▶ Data records:
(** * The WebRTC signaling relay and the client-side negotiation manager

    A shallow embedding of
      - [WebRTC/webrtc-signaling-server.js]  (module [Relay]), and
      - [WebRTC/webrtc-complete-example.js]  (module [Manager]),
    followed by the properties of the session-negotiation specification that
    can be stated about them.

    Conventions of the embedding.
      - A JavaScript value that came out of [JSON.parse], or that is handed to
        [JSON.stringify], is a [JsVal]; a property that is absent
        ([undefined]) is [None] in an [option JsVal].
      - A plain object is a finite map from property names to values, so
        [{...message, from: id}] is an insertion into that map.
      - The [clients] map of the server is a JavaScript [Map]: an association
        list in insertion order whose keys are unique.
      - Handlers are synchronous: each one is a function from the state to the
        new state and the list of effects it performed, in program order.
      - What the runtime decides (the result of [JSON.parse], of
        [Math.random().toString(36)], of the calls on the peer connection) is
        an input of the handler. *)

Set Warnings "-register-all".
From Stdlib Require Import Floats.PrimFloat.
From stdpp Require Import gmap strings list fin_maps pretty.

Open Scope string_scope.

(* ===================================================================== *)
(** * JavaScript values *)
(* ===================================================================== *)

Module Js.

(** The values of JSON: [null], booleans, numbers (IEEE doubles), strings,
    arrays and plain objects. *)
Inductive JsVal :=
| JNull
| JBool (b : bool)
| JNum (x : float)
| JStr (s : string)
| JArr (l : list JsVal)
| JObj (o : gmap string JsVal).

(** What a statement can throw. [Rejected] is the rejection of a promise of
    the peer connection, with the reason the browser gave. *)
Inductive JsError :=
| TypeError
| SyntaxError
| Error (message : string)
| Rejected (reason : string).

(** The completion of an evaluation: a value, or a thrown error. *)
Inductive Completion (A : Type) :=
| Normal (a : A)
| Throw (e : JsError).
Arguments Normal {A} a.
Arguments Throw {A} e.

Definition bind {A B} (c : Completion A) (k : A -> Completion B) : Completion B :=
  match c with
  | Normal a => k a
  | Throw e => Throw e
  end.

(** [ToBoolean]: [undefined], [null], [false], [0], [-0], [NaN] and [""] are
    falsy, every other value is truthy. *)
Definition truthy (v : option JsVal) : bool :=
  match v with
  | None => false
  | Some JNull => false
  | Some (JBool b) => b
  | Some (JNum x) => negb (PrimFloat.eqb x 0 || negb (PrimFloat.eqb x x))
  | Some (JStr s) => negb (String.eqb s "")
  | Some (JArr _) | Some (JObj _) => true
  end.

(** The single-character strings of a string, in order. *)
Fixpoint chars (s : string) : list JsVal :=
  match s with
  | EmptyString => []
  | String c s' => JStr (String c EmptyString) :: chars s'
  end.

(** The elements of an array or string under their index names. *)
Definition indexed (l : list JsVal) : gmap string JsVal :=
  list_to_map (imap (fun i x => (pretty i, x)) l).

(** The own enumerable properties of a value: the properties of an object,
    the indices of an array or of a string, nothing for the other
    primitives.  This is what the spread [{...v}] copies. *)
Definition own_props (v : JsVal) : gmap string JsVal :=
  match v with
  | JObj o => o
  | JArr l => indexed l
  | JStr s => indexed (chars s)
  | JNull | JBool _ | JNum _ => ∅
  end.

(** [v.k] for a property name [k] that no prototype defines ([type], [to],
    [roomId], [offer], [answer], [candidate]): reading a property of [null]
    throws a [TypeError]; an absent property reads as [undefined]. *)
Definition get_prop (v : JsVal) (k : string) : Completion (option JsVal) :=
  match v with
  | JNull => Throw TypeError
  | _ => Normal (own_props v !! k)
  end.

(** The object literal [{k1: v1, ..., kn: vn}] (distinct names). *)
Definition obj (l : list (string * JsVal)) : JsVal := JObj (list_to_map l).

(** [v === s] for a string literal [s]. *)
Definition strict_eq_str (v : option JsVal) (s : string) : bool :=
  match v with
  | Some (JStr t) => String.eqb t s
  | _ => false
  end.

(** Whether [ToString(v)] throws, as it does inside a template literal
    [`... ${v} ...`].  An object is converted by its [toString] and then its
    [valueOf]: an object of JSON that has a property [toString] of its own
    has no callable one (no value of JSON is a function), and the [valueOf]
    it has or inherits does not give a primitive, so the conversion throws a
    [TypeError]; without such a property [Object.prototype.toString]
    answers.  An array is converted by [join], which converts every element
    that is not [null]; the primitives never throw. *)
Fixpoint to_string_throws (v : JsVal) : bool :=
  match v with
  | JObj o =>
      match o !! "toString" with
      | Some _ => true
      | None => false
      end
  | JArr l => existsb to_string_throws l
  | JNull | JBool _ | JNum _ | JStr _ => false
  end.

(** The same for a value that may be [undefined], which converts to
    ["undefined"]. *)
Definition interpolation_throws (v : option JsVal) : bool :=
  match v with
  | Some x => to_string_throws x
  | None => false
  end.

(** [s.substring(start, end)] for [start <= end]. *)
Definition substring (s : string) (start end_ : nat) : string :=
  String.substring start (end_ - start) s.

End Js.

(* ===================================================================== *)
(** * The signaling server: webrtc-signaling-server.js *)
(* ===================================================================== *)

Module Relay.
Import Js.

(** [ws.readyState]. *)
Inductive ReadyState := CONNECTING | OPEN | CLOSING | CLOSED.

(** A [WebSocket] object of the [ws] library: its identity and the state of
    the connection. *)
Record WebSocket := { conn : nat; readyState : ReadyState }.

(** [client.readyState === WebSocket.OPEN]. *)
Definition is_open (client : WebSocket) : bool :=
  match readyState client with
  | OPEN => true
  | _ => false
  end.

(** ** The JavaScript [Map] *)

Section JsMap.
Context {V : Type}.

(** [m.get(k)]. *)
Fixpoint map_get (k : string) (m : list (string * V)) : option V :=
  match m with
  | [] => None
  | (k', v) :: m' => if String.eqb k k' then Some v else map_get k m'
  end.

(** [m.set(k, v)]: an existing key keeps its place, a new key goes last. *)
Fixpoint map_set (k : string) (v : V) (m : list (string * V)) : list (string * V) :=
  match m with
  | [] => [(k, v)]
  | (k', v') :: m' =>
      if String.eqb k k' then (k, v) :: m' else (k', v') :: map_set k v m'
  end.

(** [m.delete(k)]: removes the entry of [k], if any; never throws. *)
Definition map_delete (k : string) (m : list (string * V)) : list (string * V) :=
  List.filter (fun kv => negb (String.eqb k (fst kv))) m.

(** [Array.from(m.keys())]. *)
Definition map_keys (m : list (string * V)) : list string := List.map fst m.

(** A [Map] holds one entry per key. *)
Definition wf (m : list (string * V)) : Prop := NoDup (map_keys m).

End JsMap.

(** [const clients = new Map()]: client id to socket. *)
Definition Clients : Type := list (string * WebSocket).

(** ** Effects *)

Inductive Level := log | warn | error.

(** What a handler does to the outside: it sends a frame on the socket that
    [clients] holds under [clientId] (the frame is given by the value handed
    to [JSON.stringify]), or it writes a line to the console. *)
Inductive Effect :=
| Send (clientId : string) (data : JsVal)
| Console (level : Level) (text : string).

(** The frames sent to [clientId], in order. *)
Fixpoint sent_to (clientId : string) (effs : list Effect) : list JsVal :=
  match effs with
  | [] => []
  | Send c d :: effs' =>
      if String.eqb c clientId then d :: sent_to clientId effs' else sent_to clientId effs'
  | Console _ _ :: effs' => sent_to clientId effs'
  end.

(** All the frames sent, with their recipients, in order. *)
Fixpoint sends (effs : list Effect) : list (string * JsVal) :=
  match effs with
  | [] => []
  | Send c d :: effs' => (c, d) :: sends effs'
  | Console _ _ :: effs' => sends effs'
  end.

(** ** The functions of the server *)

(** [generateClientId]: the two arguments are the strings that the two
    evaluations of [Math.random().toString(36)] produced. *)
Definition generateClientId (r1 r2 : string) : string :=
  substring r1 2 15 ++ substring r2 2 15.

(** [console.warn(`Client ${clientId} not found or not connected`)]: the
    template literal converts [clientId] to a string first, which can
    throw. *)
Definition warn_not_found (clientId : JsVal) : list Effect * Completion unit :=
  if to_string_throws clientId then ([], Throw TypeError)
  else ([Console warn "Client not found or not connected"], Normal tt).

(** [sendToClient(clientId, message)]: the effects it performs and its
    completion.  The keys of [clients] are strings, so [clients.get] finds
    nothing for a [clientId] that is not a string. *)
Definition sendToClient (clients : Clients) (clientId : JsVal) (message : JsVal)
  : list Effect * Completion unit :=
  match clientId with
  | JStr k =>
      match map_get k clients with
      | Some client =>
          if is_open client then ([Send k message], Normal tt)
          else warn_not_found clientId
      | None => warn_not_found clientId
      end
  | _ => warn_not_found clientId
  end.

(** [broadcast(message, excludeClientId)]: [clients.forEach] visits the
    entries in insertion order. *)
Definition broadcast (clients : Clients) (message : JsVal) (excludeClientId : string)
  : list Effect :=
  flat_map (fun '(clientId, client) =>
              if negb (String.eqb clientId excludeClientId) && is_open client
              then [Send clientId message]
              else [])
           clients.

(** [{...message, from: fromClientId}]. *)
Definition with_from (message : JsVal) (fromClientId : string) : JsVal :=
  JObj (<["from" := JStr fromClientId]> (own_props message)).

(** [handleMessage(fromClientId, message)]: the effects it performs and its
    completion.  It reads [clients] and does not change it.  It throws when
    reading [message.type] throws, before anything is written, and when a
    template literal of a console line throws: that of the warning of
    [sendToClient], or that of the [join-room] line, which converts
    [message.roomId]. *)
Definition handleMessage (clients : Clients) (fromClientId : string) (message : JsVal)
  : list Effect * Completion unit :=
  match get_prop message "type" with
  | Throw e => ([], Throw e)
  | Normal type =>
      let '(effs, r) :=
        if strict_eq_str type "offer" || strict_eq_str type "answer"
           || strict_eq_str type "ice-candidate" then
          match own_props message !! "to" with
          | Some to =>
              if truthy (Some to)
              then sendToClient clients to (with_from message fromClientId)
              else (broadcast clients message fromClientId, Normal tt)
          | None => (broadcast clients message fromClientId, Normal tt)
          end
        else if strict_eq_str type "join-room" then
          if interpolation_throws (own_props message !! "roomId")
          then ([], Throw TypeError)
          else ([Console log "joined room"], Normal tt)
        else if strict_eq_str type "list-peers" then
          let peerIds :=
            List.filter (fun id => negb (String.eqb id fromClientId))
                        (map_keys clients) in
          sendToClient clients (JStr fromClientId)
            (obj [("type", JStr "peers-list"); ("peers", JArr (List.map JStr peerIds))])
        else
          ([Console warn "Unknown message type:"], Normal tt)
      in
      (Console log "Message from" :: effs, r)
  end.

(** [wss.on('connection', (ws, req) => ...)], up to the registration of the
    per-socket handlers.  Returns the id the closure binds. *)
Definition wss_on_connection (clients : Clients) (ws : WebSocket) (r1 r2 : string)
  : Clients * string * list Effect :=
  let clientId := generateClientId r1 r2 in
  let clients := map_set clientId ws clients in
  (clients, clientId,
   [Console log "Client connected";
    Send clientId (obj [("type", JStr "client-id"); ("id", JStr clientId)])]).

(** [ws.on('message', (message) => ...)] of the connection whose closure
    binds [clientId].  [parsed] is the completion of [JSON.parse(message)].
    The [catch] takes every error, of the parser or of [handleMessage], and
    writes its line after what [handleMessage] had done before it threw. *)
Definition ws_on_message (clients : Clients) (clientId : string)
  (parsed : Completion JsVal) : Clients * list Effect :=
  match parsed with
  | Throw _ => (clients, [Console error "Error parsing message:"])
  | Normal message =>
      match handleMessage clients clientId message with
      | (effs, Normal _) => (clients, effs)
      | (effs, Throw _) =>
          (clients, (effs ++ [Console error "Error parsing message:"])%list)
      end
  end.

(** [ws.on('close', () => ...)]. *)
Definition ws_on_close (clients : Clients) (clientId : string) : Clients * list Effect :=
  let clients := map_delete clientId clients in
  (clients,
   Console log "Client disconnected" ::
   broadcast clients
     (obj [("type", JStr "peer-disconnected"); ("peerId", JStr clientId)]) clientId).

▶ Task brief: Go through the records above and copy each line where "parsed" is found.

▶ Response to this task:
    binds [clientId].  [parsed] is the completion of [JSON.parse(message)].
  (parsed : Completion JsVal) : Clients * list Effect :=
  match parsed with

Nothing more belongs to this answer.